Effective Study Habits for Long-term Learning



I am a self-professed learning nerd. I love learning, and I have always loved it. In fact, I think that’s why I was so good at school—I loved being in a classroom and having someone tell me what to do. But even though I love learning, it’s also true that when it comes to studying habits, I am not always the best student. When it comes to staying focused on my studies over the long haul (and avoiding procrastination), I’ve found that having some simple study habits can go a long way towards improving my results. Here are seven habits that will help you make your study sessions more effective as well:

1. Make a schedule

You should set a realistic schedule and stick to it. It can be tempting to cram all of your classes into one day, but this is not a good idea because it will cause you to burn out quickly. Instead, try scheduling your time in 30-minute chunks so that each class gets its own block of uninterrupted focus time. You’ll find yourself getting more done with less stress when you break up your work into manageable chunks rather than trying to do everything at once or all at once!

2. Build a routine

  • Build a routine

While it’s important to have goals and a plan, you also need to create a routine that will help you reach those goals. For example, if your goal is to learn more in school by studying more often and doing better on tests and quizzes, then your routine might include studying every day for at least 30 minutes (or whatever amount of time works best for you). The key here is consistency–if one day goes by without getting any work done because something came up unexpectedly, don’t worry about it! Just keep going with the rest of your schedule until everything catches up again. If possible though, try not to let this happen too often because then it might become harder than before when working towards reaching those goals again later down the road; so try making sure there aren’t any major distractions during these times so nothing gets in between completing tasks successfully each day as part of building good habits early on in life.”

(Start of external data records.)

(* ===== verification/Prelude.v ===== *)
(** Verification of the DPDK datapath of Open vSwitch.

    * The program

    The repository carries an Open vSwitch whose kernel datapath is replaced by
    a process that polls network ports with DPDK.  This development models that
    process, [src/openvswitch/datapath/dpdk], the library code it shares with
    the daemon, [src/openvswitch/lib/{ofpbuf,packets,csum}.c], and the daemon's
    side of the protocol between the two,
    [src/openvswitch/lib/{dpif-dpdk,dpdk-link,odp-util,netlink,netdev-dpdk}.c];
    the library with which client processes find their rings and the client of
    the repository, [src/openvswitch/datapath/dpdk/libvport] and
    [src/guest/ovs_client]; and three data structures of the daemon that stand by
    themselves, [src/openvswitch/lib/{heap,reconnect,token-bucket}.c].

    Each forwarding core runs the loop of [lcore_main] ([main.c]): one core
    serves the daemon ([datapath.c]), one polls clients, KNI, vEth and vhost ports,
    others poll physical ports.  A packet received ([vport.c]) gets a key
    ([flow_key_extract]), the key is looked up in the flow table ([flow.c]), and
    the flow's actions are executed ([action.c]) or the packet is sent to the
    daemon.  Actions rewrite headers ([packets.c] on an overlay of the buffer,
    [ofpbuf_helper.c]) and output to vports, through per-core caches that are
    flushed to rings and drivers.  Guests are attached by a character device
    ([vhost-net-cdev.c]) whose ioctls configure devices ([virtio-net.c],
    [vhost.c]); packets are exchanged with them over descriptor rings in their
    memory ([vport.c]).  Start-up ([args.c], [init.c]) sets all this up.

    The daemon talks to the datapath over five rings of shared memory
    ([dpdk-link.c]): it takes buffers from one, sends requests on a second,
    waits for replies on a third, receives packets on a fourth and gives buffers
    back on the fifth.  [dpif-dpdk.c] turns calls of the daemon into requests
    and replies and packets into results; keys and actions of flows are Netlink
    attributes for the daemon ([netlink.c], [odp-util.c]) and structures for the
    datapath.  The ports are devices of the daemon ([netdev-dpdk.c]).

    A client is a process, on the host or in a guest, that maps the memory of the
    datapath, looks up the vport with its name and the three rings of that vport
    ([ovs-vport.c]), and takes packets from one and puts them on another
    ([ovs_client.c]) while the datapath runs.

    * Files

    - [Prelude]: results with faults, machine integers, byte arrays, lists.
    - [Csum] ([lib/csum.c]): the Internet checksum.
    - [Ofpbuf] ([lib/ofpbuf.c]): the buffer of the library, a record of the
      fields of [struct ofpbuf] over a byte array.
    - [Packets] ([lib/packets.c]): header rewriting.
    - [Stats] ([stats.c]): counters per vport and core.
    - [Dpdk]: interfaces of DPDK as classes with their laws, and instances that
      satisfy the laws: packet buffers ([RteMbuf], [Pool]), rings ([RteRing],
      [Fifo]), the hash table ([RteHash], [Slots]).
    - [Flow] ([flow.c]): key extraction and the flow table.
    - [Vport] ([vport.c]): sending, receiving and flushing; drivers and vhost
      devices are the interfaces [Drivers] and [VhostDev].  [VportInit] is
      [vport_init]; [VportProps] has the properties.
    - [Action] ([action.c], [ofpbuf_helper.c]): the actions.
    - [Datapath] ([datapath.c], [switch_packet] of [flow.c]): upcalls and the
      daemon's commands; [DatapathProps] has the properties.
    - [Main] ([main.c]): an iteration of the loop of a core, the runs of a core.
    - [VirtioNet] ([virtio-net.c], [vhost.c]): the list of devices, their memory
      tables and queues, and the pointers of vports to them.
    - [Cdev] ([vhost-net-cdev.c]): open, release and ioctl.
    - [Vhost] ([vport.c]): address translation and the descriptor rings, an
      instance of [VhostDev].
    - [VhostSync]: interleavings: several cores in [vhost_enqueue_burst], and
      removal of a device while cores run.
    - [Args] ([args.c]), [Init] ([init.c]): command line and start-up.
    - [Client] ([libvport/ovs-vport.c], [guest/ovs_client/ovs_client.c]): look-up
      of vports and rings by name, the client's start and its loop, one step for
      each access to a ring.
    - [Netlink] ([lib/netlink.c]): attributes in a buffer, as they are appended
      and read.
    - [OdpUtil] ([lib/odp-util.c]): flows as attributes; [OdpProps] has the round
      trip, [OdpSafe] termination on arbitrary input.
    - [DpdkLink] ([lib/dpdk-link.c]): the daemon's end of the rings.
    - [Dpif] ([lib/dpif-dpdk.c]): the daemon's operations on ports, flows and
      packets.  [DpifKey] has keys and actions as attributes, [DpifProps]
      transactions and the commands for flows, [DpifPorts] those for ports,
      [DpifUpcall] the way from a packet without a flow to its flow, [DpifExec]
      packets that the daemon sends, [DpifDump] dumps of the flows.
    - [Netdev] ([lib/netdev-dpdk.c]): configuration and statistics of devices.
    - [Heap] ([lib/heap.c]): the priority queue, an array of pointers to nodes
      that store their places.
    - [Reconnect] ([lib/reconnect.c]): the state machine of a connection.
    - [TokenBucket] ([lib/token-bucket.c], [lib/sat-math.h]): rate limits.

    * Model

    C functions are functions of the state they change to [res], the error
    monad of [Prelude]: [Ok] with the result, or [Err] with a fault: an access
    out of bounds, through a null pointer or to freed memory, a failed
    assertion, a division by zero, [rte_exit], or lack of fuel.  "Without fault"
    in a property means that the result is [Ok].  Integers are [Z] with wrap-around written out
    ([u8] to [u64]).  Memory is byte arrays with bounds ([load_bytes],
    [store_bytes]); packet buffers are finite maps from pointers to headers and
    to data, which clones share.  DPDK is a parameter: functions use its classes,
    theorems assume their laws, witnesses instantiate them.

    A call of one core is one step, except in [VhostSync], where steps are
    accesses to shared memory, and in [Client], where a step of the client is one
    access to a ring and the sends and receives of the datapath come in between.
    [Main.lcore_reach] puts arbitrary changes by others that respect the invariant
    between the iterations of a core.

    Buffers are tracked by ownership: [owns m X] says that the live buffers are
    exactly those of the multiset [X], [pinv] that they are those of the caches,
    rings and drivers, and [X]; [dpinv] adds the rings shared with the daemon,
    [core_inv] the flow table.  So an operation that keeps [pinv] with one
    packet less in [X] has neither lost nor duplicated a buffer.

    The two processes share the state [dp] of [Datapath].  A loop of the daemon
    that waits takes a parameter, [others], for what the other process does
    between two looks at a ring; in the theorems it is the datapath serving
    requests, [serve_requests].

    * What is shown

    - The forwarding path is safe and accounts for every buffer, from start-up
      ([Init.init_establishes]) through every iteration of a core
      ([Main.lcore_reach_safe]); each stage has its own theorem
      ([VportProps.send_to_vport_safe], [VportProps.receive_from_vport_safe],
      [Action.action_execute_accounts], [DatapathProps.handle_request_accounts]).
      An iteration relies on well-formed requests and frames, and on a pool that
      can refill the daemon's ring ([Main.iteration_ok]); where the refill finds
      no buffers it never ends ([DatapathProps.alloc_loop_never_ends]).
    - It does what it should: matching packets get the flow's actions, others go
      to the daemon ([DatapathProps.switch_packet_hit],
      [DatapathProps.switch_packet_miss]); the prefetching loop is the plain loop
      ([Main.do_switch_packets_burst]); polling is fair
      ([Main.client_round_robin]); flushes leave nothing behind, and packets from a
      core reach a client in order ([VportProps.send_to_client_fifo]).
    - The flow table implements a finite map ([Flow.flow_table_refines_map]),
      dumps are complete, and key extraction inverts the layout of frames.
    - Header rewriting keeps checksums valid; pushing and popping tags are inverse.
    - Guest packets: delivery and reception on the rings, address translation,
      compaction of memory tables, and configuration that is safe for callers who
      keep to what the code does not check ([VirtioNet.vop_ok]).
    - Interleavings: cores never write the same slot while the guest refills the
      ring up to the used index, and report only filled entries; a device is not
      used after it is unmapped, if memory and owner of a running device stay as
      they are and its vport keeps its name ([VhostSync.orderly];
      [VhostSync.unmapped_while_held] shows that each condition is needed);
      neither protocol blocks.
    - The command line is parsed without fault, its numbers and masks are what was
      given, and a configuration that is written out is read back.
    - Daemon and datapath work together: a put, get or delete of a flow and the
      addition of a port, from the call through both rings and back, do to the
      tables of the datapath what the interface promises, and every buffer used
      for it is accounted for ([DpifProps.flow_put_correct], unless the hash table
      is full, [DpifProps.flow_get_correct], for a buffer that the caller passes,
      [DpifProps.flow_del_correct], [DpifPorts.port_add_query]); a packet without a flow comes to the daemon
      with a key that, put back, matches that packet ([DpifUpcall.miss_to_flow]);
      a packet the daemon sends gets its actions ([DpifExec.execute_correct]); a
      dump returns every flow once ([DpifDump.dpif_dump_complete]); a physical port
      is configured with its number ([Netdev.phy_config_add]).
    - A client finds its rings ([Client.client_start_finds]), loses no packet
      however the datapath runs beside it ([Client.client_never_loses]), and gives
      back what it gets in order ([Client.client_returns]).
    - The heap implements a priority queue ([Heap.heap_refines],
      [Heap.heap_rebuild_correct]).  The state machine of a connection keeps its
      invariant over all calls, its time-outs are exact, it backs off
      exponentially and probes idle connections ([Reconnect]).  A token bucket
      limits the rate, and waiting for it is long enough ([TokenBucket]).
    - Flows survive the way through attributes ([OdpProps.odp_key_roundtrip],
      [DpifKey.upcall_key_roundtrip], [DpifKey.flow_actions_roundtrip]), and
      reading attributes ends on any bytes ([OdpSafe]).
    - Where the code does not do what it means to, a theorem or example states
      what it does instead.

    * Fuel and bounds

    Loops are structural recursions over lists or over a count taken from the
    code.  Fuel is used where a loop has no such measure: refilling the daemon's
    ring ([refill_fuel] = 17 rounds of 32 buffers reach the threshold of 512;
    [DatapathProps.alloc_loop_never_ends] shows that without buffers no fuel is
    enough), the port mask (64 rounds for 64 bits), and [parse_config] (one round
    per character, [Args.config_loop_total]).  Waiting for a turn in
    [Vhost.virtio_enqueue_burst] is lack of fuel when the turn would never come;
    that it comes is the subject of [VhostSync].  The waiting loops of [DpdkLink]
    have fuel for the rounds that they wait: three are enough when the other
    process answers in its next turn.  Loops over attributes get one round per
    byte ([Netlink.nl_fuel]), which [OdpSafe.odp_key_parse_terminates] shows to
    be enough on any input.  Moving a node in [Heap] has fuel for the number of
    nodes, which is enough since each round halves or doubles the index; the
    theorems show that it never runs out.  A round of the client is at most five
    accesses ([Client.client_round]).

    * Not modelled

    Terminal output and logging (of the statistics display the numbers and
    addresses shown are modelled); the clock beyond its value; parsing of [/proc] and copying of file
    descriptors when guest memory is mapped (results of the kernel here); the
    KNI and vEth devices (a driver interface); locks of flow table entries
    (an operation is one step); weak memory ordering (sequential consistency).
    On the daemon's side: opening and closing the interface, the socket used for
    waiting, look-up of its rings by name; masks in [odp-util.c], which the port
    does not use, and its text formats; the members of the classes in
    [lib/netdev-dpdk.c] that are the same for all or return a constant; names and
    log messages in [lib/reconnect.c].  Outside: the kernel module [fd_link], the
    KNI driver for guests, QEMU, and the parts of Open vSwitch that the port
    leaves as they are (OpenFlow, OVSDB, the daemon's own logic and the rest of
    its library), which are upstream code above the datapath interface. *)
From stdpp Require Export base list numbers option.
From Stdlib Require Export ZArith Lia.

3. Set aside time to study

  • Set aside time to study.

Setting aside a specific time for studying is important because it allows you to focus on learning and reduces the temptation of getting distracted by other things during your study session. You should also make sure that there are no distractions during this time, such as having friends over or doing other activities that could lead to procrastination (e.g., watching TV).

In addition, make sure that when it comes to setting aside time for studying:

  • Don’t study when you’re too tired; take breaks throughout the day if needed!
  • Don’t eat right before starting your assignment–it may make it harder for you to concentrate on what’s being presented in front of you!

4. Work in chunks of time

  • Work in chunks of time

It’s important to remember that you don’t have to study for hours at a time. The human brain gets bored and distracted easily, so it’s always better to take frequent breaks than try and sit down for long stretches of time without any breaks at all. Set yourself a timer, then take 5-10 minute breaks every hour or so; this will help keep you focused on what matters most: learning!

5. Find a quiet space and environment

  • Find a quiet space and environment

Find a quiet place to study that is free of distractions. A space you can control is ideal, as it will allow you to make changes as needed during the learning process. Your workspace should also be comfortable, well lit, and well ventilated so that your body feels relaxed while working on the task at hand.

6. Avoid multi-tasking

Multi-tasking is a myth. It’s impossible to do two things at once, and it’s not even good for you. If you are studying and have a phone, put it away. If you are working and have your phone nearby–even in silent mode–it will still distract you from what needs to be done. In fact, studies show that even when there is no noise coming from our devices (as when they are turned off), they still cause us stress by reminding us of all the other things we could be doing instead of focusing on our current task at hand

7. Reward yourself with breaks and diversions as needed, but not too often or for too long at once!

  • Reward yourself with breaks and diversions as needed, but not too often or for too long at once!
  • Don’t reward yourself too often.
  • Don’t reward yourself for doing things you should be doing anyway (like studying).

You can use these seven habits to make learning more effective

  • You will learn more and retain it longer. When you study effectively, you’ll be able to focus on what you need to learn, rather than getting distracted by other things. This will help ensure that the material stays in your memory for longer periods of time.
  • You’ll be able to use your time efficiently. If you know how much time each task takes and whether it requires additional resources (such as a textbook), then it’s easier to determine which tasks should come first in order for them all not only get done but also get done well within an allotted amount of time–without having any stress about whether or not something might slip through the cracks due to lack of planning ahead!
  • You’ll be able to find the resources needed for each task before starting work on them; this way there won’t be any wasted effort spent searching around later on down the road when there’s no more free space left available inside those mental storage areas where knowledge is stored after being processed into long-term memory storage sites during active learning sessions involving active reading strategies like skimming/highlighting/underlining text passages containing key terms/phrases relevant topics discussed etceteras (etceteras).